Tuesday, June 5, 2012

Treatment Options

So, I recently had an appointment with my Hemophilia Clinic Staff to discuss the possibility of me switching to OCTAPLAS. Octaplas is produced by Octapharma. It is a pooled plasma blood product that was been detergent treated to reduce the risk of blood borne pathogens. On the plus side it is a little less volume than plasma (not much though), it has a less chance of giving me a reaction and less chance of containing diseases. On the down side it is from about 1,000 different donors per unit, which exposes me to more people. It also has never been used on anyone in Canada that I know of so that scares me somewhat as well. It can cause citrate toxicity but that can be remedied by giving calcium gluconate which means I have to get two IVs during my transfusion and I feel that one is bad enough. Octaplas is detergent treated which means it will get rid of enveloped viruses such as HIV but will not get rid of non-enveloped virus' such as Parvovirus.
I have a few pages of information on it and I've talked to my doctors about it and overall I am not thrilled about this new option.
At the moment it doesn't seem to have many pros over Fresh Frozen Plasma and the fact that I have never had it before scares me.

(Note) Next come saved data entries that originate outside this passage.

(** The colour [#c1c2c3c4c5c6] *)
Definition hex_color (c1 c2 c3 c4 c5 c6 : ascii) : string :=
  String "#" (String c1 (String c2 (String c3 (String c4 (String c5 (String c6 "")))))).

(** C9: for a colour of six hexadecimal digits, with red 16 r1 + r2,
    green 16 g1 + g2 and blue 16 b1 + b2, the text is white exactly when
    (r * 299 + g * 587 + b * 114) / 1000 is below 140 and dark exactly
    when it is 140 or more; black gives white text and white dark text. *)
Theorem readableTextColor_threshold
  (c1 c2 c3 c4 c5 c6 : ascii) (r1 r2 g1 g2 b1 b2 : Z) :
  hex_digit_val c1 = Some r1 -> hex_digit_val c2 = Some r2 ->
  hex_digit_val c3 = Some g1 -> hex_digit_val c4 = Some g2 ->
  hex_digit_val c5 = Some b1 -> hex_digit_val c6 = Some b2 ->
  let r := 16 * r1 + r2 in
  let g := 16 * g1 + g2 in
  let b := 16 * b1 + b2 in
  let yiq := (inject_Z (r * 299 + g * 587 + b * 114) / 1000)%Q in
  let text := readableTextColor (Some (hex_color c1 c2 c3 c4 c5 c6)) in
  (text = "#ffffff" <-> (yiq < 140)%Q)
  /\ (text = "#18181b" <-> (140 <= yiq)%Q)
  /\ readableTextColor (Some "#000000") = "#ffffff"
  /\ readableTextColor (Some "#ffffff") = "#18181b".
Proof.
  intros H1 H2 H3 H4 H5 H6 r g b yiq text.
  assert (Htext : text = if Qle_bool 140 yiq then "#18181b" else "#ffffff").
  { unfold text, readableTextColor, hex_color.
    cbn [remove_first_hash Ascii.eqb Bool.eqb slice substring Nat.sub].
    rewrite (parseInt16_two_digits c1 c2 r1 r2 H1 H2).
    rewrite (parseInt16_two_digits c3 c4 g1 g2 H3 H4).
    rewrite (parseInt16_two_digits c5 c6 b1 b2 H5 H6).
    reflexivity. }
  rewrite Htext. destruct (Qle_bool 140 yiq) eqn:Hle.
  - apply Qle_bool_iff in Hle. repeat split; try reflexivity; try discriminate.
    + intros Hlt. exfalso. exact (Qlt_not_le _ _ Hlt Hle).
    + intros _. exact Hle.
  - assert (Hlt : (yiq < 140)%Q).
    { apply Qnot_le_lt. intros Hle'. apply Qle_bool_iff in Hle'. congruence. }
    repeat split; try reflexivity; try discriminate.
    + intros _. exact Hlt.
    + intros Hle'. exfalso. exact (Qlt_not_le _ _ Hlt Hle').
Qed.

(** *** importData *)

(** The world after [alert(msg)] *)
Definition alerted (msg : string) (w : World) : World :=
  mkWorld (random_ids w) (clock w) (prompt_replies w)
          (n_random w) (n_clock w) (n_prompt w) (msg :: alerts w).

(** What [importData] does with the outcome of its [try] block *)
Lemma importData_eq (text : string) (data : json) (state : Document) (w : World) :
  JSON_parse text = Some data ->
  importData (Some text) state w =
  match import_document data w with
  | (Normal imported, w') => (Normal imported, w')
  | (Throw err, w') =>
      (Normal state, alerted ("No se pudo importar: " ++ message_of err) w')
  end.
Proof.
  intros Hparse. unfold importData, try_catch, bind, setState, ret.
  rewrite Hparse. destruct (import_document data w) as [[imported|err] w'];
    reflexivity.
Qed.

(** The validation of lines 227-229 *)
Lemma import_document_rejects (data : json) (w : World) :
  isArray (prop data "lockables") && isArray (prop data "entries") = false ->
  exists err,
    import_document data w = (Throw err, w)
    /\ (data <> JNull -> err = Error "Formato inválido").
Proof.
  intros Hbad. destruct data as [| b | n | s | xs | kvs].
  - exists (TypeError "lockables"). split; [reflexivity|]. congruence.
  - exists (Error "Formato inválido"). split; reflexivity.
  - exists (Error "Formato inválido"). split; reflexivity.
  - exists (Error "Formato inválido"). split; reflexivity.
  - exists (Error "Formato inválido"). split; reflexivity.
  - exists (Error "Formato inválido"). split; [|reflexivity].
    unfold import_document, bind, Get, ret, throw.
    cbn [prop] in *.
    destruct (isArray (lookup "lockables" kvs)); cbn [negb]; [|reflexivity].
    cbn [andb] in Hbad. rewrite Hbad. reflexivity.
Qed.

The risk of getting HIV in Canada from a blood transfusion is 1 in 4.7 Million.
( However, I think I will always be a bit nervous unless someone can say something it is 100% safe. But as we know, nothing is 100%. Every day activities like driving are more likely to be a problem for me than HIV or other things like heart disease, cancer, stroke.
The life expectancy for Hemophilia is great and I don't even know if dying is what I am afraid of, all I know is this is a very stressful subject for me.
I remember visiting a friend in Nova Scotia and having to go to the hospital there, I was seen by a young female doctor and after reading my chart for a few seconds she scrunched up her face, looked up from the chart with disgust and said "do you have AIDS?."
I've never had someone look at me like that before I felt worthless and I never want to feel like that again.
When I am faced with making big dicisions like this I always consult the other factor 5's that I know, which is only like 5 people but still it's comforting.
My Doctor told me that she is knows of all the cases of factor 5 in Canada which is 8. The problem with having such a rare disease is there is not a lot of information, not a lot of support and not a lot of treatment options available.
Some other things we discussed is the possibility of using DDAVP and Novo 7. I am very excited about the prospect of trying Novo 7 as it is completely synthetic and is a concentrate which means I could infuse myself in my own home.
Novo 7 could completely change my life but there is not a lot of research on it for use in Factor 5 so my clinic is not comfortable with trying it on me at the moment.
At the end of the day I have to choose a product or possibly bleed to death so not a whole lot of choice in reality. However I am grateful that I live in a country where I do have access to treatment.